Although Bischoff says that Germany's current four-year civil-aerospace support programme - amounting to DM150 million a year - is "a decisive first step", Europe's overall annual DM800 million funding in this sector is still less than one-quarter of expenditure in the USA.

Furthermore, national aerospace-research activities must be better co-ordinated and oriented more towards specific applications, says Bischoff. The first test would be the high-capacity Airbus A3XX.

"If we want to keep in Europe an efficient aerospace industry with core capacities in all important fields, this cannot be done in national single-handed efforts," he says, adding that European restructuring must be tackled head-on, rather than waiting for the completion of long drawn-out national consolidation processes.

Bischoff says that German industry "...strongly supports" defence-budget cost-cutting measures by France and Germany.

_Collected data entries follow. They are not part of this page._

(* ===== verification/FramesFlow.v ===== *)
(** * Flow-control frames (crates/umc-wire/src/frames/flow.rs) *)

From S2P Require Import Prelude FrameTypes Varint WireBytes Codec.

Module MaxDataFrame.

Record t := mk { maximum_data : u64 }.

Definition put (f : t) : Enc := put_varint f.(maximum_data).

Definition encode (f : t) : Result FrameError (list u8) :=
  (put_varint FrameType.MAX_DATA >>> put f) [].

Definition body : Dec t := v ← read_varint; mret (mk v).

Definition decode (b : list u8) : Result FrameError (t * usize) := body b 0.

Lemma max_data_framed f bs :
  encode f = Ok bs -> framed FrameType.MAX_DATA body bs f.
Proof.
  intros H. eapply framed_intro; [exact H|]. unfold put, body.
  repeat codec_step. codec_done f.
Qed.

Lemma max_data_in_bounds : in_bounds body.
Proof. unfold body. bounds_solve. Qed.

End MaxDataFrame.

Module MaxStreamDataFrame.

Record t := mk { stream_id : u64; maximum_stream_data : u64 }.

Definition put (f : t) : Enc :=
  put_varint f.(stream_id) >>> put_varint f.(maximum_stream_data).

Definition encode (f : t) : Result FrameError (list u8) :=
  (put_varint FrameType.MAX_STREAM_DATA >>> put f) [].

Definition body : Dec t :=
  sid ← read_varint;
  max ← read_varint;
  mret (mk sid max).

Definition decode (b : list u8) : Result FrameError (t * usize) := body b 0.

Lemma max_stream_data_framed f bs :
  encode f = Ok bs -> framed FrameType.MAX_STREAM_DATA body bs f.
Proof.
  intros H. eapply framed_intro; [exact H|]. unfold put, body.
  repeat codec_step. codec_done f.
Qed.

Lemma max_stream_data_in_bounds : in_bounds body.
Proof. unfold body. bounds_solve. Qed.

End MaxStreamDataFrame.

Module MaxStreamsFrame.

Record t := mk { bidirectional : bool; maximum_streams : u64 }.

Definition put (f : t) : Enc :=
  put_varint (if f.(bidirectional) then 0 else 1) >>> put_varint f.(maximum_streams).

Definition encode (f : t) : Result FrameError (list u8) :=
  (put_varint FrameType.MAX_STREAMS >>> put f) [].

Definition body : Dec t :=
  dir ← read_varint;
  fail_if (1 <? dir) InvalidPadding;;
  max ← read_varint;
  mret (mk (dir =? 0) max).

Definition decode (b : list u8) : Result FrameError (t * usize) := body b 0.

Lemma max_streams_framed f bs :
  encode f = Ok bs -> framed FrameType.MAX_STREAMS body bs f.
Proof.
  intros H. eapply framed_intro; [exact H|]. unfold put, body.
  repeat codec_step; [by destruct (bidirectional f)|].
  repeat codec_step. destruct f as [[] m]; apply reads_ret.
Qed.

Lemma max_streams_in_bounds : in_bounds body.
Proof. unfold body. bounds_solve. Qed.

End MaxStreamsFrame.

In a reference aimed mainly at the French, however, he warns that European politicians should not risk a strategic industry for short-term savings, stressing that the withdrawal of individual countries from European armament programmes would cause "irreparable" political and economic damage.

"Capabilities in defence technology cannot be switched on and off," he says. Nevertheless, he says that the military sector has passed its low point and, on the civil front, the recent rise in Airbus orders is pushing production to record levels.

BDLI companies boosted their turnover in 1995 to DM17.8 billion from a 1994 low of DM16.8 billion, and the figure is expected to grow by about 9% annually this year and in 1997, says Bischoff.